Records contained in a dataset
***

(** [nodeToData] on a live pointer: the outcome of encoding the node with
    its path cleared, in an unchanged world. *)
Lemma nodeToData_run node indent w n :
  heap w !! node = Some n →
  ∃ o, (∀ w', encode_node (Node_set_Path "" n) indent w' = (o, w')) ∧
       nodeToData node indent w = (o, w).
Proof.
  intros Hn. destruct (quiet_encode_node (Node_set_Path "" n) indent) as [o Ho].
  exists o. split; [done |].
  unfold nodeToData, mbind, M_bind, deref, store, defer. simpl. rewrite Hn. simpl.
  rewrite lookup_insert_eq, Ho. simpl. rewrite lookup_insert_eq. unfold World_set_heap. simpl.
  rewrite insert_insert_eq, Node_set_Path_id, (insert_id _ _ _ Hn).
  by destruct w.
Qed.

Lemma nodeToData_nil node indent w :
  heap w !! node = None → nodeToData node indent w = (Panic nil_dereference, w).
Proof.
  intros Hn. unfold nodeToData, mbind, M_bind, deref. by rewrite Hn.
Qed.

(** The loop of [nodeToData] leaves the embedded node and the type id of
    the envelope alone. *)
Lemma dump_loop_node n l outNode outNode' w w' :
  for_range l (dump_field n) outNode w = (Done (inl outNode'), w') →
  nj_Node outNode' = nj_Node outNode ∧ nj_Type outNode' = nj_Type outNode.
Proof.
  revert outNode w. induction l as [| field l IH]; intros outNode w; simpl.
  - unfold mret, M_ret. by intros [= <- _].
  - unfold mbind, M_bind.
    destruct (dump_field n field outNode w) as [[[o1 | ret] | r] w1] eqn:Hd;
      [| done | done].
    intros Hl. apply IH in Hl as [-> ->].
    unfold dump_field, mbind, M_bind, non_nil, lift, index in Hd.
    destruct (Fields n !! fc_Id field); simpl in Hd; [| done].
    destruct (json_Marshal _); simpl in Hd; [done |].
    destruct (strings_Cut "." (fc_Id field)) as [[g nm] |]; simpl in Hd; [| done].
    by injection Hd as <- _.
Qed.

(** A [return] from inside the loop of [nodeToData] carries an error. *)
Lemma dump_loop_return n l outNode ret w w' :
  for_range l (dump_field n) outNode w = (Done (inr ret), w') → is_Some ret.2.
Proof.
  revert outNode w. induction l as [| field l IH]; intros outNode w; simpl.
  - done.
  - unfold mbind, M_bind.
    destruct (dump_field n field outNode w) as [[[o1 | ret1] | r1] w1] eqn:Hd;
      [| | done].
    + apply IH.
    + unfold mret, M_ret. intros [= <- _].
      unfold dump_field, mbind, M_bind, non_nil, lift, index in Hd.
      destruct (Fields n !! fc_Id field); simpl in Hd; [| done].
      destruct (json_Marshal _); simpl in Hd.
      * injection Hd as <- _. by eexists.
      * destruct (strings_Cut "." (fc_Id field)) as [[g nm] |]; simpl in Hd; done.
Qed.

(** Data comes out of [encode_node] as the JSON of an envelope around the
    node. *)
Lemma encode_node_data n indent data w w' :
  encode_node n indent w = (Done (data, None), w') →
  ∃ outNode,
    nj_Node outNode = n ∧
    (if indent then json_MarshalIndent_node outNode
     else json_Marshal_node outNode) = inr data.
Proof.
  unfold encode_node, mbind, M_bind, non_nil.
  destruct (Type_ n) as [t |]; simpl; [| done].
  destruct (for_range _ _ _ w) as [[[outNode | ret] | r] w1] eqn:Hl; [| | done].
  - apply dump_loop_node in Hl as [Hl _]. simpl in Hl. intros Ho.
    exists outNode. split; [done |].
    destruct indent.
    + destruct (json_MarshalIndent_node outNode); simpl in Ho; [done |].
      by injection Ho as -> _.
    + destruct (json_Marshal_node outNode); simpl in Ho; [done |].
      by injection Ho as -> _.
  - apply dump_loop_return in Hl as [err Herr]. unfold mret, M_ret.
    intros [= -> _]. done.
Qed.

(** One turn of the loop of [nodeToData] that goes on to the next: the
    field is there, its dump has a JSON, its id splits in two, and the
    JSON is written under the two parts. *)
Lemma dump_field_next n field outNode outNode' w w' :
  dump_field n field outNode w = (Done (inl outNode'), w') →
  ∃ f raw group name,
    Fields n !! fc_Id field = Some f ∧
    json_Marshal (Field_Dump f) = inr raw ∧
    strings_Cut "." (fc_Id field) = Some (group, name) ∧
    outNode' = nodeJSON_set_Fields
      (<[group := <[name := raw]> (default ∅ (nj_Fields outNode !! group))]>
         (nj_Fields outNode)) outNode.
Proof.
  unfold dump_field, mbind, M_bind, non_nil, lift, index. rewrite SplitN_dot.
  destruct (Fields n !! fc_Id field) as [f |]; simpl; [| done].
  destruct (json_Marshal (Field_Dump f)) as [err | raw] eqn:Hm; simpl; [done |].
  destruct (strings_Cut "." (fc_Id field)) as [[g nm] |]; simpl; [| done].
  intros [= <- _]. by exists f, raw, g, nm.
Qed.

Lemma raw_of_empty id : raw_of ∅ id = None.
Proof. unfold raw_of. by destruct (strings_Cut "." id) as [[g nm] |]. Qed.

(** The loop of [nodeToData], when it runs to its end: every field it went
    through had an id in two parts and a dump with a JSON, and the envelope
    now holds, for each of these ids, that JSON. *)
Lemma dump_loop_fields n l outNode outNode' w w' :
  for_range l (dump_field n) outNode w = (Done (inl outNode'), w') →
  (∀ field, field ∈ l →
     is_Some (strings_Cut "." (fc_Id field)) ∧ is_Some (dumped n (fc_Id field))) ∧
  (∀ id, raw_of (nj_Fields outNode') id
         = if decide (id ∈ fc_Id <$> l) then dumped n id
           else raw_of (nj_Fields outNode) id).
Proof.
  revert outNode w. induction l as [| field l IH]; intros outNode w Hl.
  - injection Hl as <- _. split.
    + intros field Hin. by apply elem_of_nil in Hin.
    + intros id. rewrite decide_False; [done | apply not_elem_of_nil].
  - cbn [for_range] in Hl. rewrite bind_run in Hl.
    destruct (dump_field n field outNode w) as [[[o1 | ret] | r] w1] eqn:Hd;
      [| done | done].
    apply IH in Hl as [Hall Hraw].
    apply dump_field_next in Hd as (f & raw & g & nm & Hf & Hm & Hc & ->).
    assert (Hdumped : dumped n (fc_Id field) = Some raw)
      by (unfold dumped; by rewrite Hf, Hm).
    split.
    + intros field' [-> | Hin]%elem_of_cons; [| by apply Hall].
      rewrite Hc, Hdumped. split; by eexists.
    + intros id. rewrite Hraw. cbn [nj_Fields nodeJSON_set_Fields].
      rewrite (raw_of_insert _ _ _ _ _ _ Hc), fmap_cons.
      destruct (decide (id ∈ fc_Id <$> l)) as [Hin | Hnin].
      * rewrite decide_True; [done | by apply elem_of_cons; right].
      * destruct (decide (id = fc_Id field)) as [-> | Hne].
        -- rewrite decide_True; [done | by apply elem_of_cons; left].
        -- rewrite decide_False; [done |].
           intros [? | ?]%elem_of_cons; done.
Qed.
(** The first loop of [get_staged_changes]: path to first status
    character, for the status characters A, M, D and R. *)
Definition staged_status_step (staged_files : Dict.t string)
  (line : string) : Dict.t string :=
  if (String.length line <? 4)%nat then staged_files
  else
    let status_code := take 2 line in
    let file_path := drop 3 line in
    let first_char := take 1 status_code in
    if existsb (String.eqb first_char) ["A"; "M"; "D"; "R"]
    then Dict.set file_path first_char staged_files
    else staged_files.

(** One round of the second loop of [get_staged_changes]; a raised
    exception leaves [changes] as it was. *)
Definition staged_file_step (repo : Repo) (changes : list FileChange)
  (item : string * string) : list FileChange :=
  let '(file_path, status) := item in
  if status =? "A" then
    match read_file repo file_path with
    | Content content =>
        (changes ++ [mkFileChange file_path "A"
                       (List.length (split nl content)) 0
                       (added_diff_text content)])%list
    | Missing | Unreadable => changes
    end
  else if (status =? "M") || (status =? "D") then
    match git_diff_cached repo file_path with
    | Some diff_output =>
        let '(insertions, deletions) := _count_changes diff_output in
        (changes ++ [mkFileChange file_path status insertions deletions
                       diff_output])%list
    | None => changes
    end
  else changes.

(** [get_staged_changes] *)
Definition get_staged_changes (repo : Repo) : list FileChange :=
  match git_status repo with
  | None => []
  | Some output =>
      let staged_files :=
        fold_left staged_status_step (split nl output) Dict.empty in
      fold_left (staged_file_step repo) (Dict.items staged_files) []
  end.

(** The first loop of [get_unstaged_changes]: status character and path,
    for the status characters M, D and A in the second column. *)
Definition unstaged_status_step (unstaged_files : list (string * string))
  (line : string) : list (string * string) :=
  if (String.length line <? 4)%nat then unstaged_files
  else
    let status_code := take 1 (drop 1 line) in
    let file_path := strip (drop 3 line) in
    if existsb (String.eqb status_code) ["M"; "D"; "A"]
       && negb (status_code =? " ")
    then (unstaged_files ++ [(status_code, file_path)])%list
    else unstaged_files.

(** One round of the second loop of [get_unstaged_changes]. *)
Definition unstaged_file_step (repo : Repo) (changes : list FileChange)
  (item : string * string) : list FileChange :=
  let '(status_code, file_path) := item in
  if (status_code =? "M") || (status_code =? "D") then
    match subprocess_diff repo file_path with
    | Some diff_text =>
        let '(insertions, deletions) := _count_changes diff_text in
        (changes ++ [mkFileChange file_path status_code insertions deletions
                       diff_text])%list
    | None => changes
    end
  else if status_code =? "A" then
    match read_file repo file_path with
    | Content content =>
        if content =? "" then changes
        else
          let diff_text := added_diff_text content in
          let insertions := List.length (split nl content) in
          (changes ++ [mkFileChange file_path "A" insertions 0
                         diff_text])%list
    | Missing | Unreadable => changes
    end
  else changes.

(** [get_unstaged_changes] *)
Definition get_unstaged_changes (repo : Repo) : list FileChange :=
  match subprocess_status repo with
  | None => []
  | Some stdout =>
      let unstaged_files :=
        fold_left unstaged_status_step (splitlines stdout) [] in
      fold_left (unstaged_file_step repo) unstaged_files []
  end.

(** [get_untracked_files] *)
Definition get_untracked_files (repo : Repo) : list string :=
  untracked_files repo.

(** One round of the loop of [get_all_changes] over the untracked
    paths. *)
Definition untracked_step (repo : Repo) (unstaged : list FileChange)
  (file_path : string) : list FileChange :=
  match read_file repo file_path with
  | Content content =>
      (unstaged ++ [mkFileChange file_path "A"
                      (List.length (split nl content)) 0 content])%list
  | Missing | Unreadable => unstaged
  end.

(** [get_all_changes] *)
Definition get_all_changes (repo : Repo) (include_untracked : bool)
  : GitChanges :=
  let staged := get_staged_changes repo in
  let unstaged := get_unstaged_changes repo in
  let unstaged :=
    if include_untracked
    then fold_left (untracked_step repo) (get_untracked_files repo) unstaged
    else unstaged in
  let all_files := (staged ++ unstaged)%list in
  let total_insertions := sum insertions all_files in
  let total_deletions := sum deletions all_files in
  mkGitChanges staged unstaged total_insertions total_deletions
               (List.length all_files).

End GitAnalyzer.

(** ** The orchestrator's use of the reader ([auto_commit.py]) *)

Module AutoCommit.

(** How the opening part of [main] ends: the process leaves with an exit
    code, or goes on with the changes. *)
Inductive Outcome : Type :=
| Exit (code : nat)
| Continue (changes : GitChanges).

***

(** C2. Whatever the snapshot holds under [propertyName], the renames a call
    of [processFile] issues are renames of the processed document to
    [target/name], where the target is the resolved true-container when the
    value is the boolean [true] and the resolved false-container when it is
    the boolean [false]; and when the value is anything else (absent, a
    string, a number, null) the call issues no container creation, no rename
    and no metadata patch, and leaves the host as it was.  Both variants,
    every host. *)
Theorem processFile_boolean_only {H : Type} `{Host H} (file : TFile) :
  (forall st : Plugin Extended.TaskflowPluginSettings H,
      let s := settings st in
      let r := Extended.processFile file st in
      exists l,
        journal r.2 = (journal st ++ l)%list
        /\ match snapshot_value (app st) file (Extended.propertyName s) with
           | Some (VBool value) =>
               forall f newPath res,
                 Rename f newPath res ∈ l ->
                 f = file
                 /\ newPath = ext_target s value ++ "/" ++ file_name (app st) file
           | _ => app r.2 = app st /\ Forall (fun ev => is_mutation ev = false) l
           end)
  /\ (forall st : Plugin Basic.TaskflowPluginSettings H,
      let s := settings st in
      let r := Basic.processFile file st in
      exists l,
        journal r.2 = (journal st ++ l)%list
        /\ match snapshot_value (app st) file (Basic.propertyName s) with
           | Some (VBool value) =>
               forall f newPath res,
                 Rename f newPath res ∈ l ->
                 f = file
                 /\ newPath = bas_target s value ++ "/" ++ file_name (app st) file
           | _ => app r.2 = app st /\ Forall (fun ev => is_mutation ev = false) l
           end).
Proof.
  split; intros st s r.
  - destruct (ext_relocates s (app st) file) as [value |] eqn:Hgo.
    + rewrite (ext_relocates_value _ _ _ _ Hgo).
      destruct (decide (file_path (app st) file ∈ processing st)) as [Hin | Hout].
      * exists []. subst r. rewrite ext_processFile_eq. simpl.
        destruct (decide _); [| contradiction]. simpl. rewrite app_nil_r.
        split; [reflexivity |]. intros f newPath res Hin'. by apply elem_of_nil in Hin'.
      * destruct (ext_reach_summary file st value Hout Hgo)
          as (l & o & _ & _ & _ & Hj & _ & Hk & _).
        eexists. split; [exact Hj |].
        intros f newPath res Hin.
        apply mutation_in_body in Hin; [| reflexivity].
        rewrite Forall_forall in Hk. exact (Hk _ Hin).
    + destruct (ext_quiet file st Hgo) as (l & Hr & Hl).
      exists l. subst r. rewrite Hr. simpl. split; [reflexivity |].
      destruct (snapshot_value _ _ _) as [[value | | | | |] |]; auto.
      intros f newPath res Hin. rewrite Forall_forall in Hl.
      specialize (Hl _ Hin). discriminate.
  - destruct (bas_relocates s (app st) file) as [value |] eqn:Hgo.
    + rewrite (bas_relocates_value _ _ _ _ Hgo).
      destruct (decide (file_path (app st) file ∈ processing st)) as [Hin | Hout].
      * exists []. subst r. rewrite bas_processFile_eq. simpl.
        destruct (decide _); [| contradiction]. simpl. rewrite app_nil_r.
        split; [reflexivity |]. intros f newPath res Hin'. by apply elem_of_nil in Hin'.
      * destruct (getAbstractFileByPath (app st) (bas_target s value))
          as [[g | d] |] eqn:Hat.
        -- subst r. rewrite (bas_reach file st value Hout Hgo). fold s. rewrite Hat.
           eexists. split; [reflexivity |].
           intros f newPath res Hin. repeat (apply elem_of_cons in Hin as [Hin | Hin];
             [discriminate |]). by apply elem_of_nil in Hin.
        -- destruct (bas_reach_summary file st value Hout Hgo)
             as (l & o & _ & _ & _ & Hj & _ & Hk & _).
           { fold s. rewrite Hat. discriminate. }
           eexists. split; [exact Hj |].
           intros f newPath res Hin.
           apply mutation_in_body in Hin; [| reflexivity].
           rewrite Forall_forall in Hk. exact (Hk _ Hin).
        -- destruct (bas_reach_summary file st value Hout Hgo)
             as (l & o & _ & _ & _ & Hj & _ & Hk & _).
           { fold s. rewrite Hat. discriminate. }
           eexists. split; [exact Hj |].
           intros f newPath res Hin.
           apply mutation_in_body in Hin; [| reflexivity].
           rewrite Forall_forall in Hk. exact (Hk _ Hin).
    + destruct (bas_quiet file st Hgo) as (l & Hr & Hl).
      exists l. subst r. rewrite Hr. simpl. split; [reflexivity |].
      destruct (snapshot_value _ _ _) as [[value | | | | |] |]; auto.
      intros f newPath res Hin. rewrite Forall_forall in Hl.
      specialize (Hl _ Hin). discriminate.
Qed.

***

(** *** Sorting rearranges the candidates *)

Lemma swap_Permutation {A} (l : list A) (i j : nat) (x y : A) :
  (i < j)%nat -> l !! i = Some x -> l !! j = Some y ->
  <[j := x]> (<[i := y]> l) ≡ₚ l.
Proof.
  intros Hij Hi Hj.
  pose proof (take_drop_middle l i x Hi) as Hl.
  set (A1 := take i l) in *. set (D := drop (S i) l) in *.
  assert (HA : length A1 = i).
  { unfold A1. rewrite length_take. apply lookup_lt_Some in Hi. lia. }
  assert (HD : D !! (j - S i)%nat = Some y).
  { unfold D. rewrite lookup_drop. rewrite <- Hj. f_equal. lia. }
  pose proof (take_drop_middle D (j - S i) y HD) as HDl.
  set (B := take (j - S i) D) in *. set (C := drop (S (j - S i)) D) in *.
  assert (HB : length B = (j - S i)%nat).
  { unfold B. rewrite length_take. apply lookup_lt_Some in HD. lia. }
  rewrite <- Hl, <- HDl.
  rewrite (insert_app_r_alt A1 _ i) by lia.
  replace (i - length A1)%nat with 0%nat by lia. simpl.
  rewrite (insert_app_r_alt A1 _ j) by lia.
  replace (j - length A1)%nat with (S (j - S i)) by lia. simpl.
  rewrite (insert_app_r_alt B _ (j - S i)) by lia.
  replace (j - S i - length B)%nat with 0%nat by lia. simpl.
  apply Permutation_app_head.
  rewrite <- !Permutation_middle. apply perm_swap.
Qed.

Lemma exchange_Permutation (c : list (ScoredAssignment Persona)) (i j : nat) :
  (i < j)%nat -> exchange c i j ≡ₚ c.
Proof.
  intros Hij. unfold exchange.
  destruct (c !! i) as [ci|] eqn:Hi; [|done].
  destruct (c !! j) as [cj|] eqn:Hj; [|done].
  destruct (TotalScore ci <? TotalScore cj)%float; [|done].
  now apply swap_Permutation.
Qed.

***

■ AIM OF THE EXERCISE ■
Copy out, from the data above, each line where the string "when" is present.

■ RESPONSE AREA ■
(** The loop of [nodeToData], when it runs to its end: every field it went
    [target/name], where the target is the resolved true-container when the
    value is the boolean [true] and the resolved false-container when it is
    the boolean [false]; and when the value is anything else (absent, a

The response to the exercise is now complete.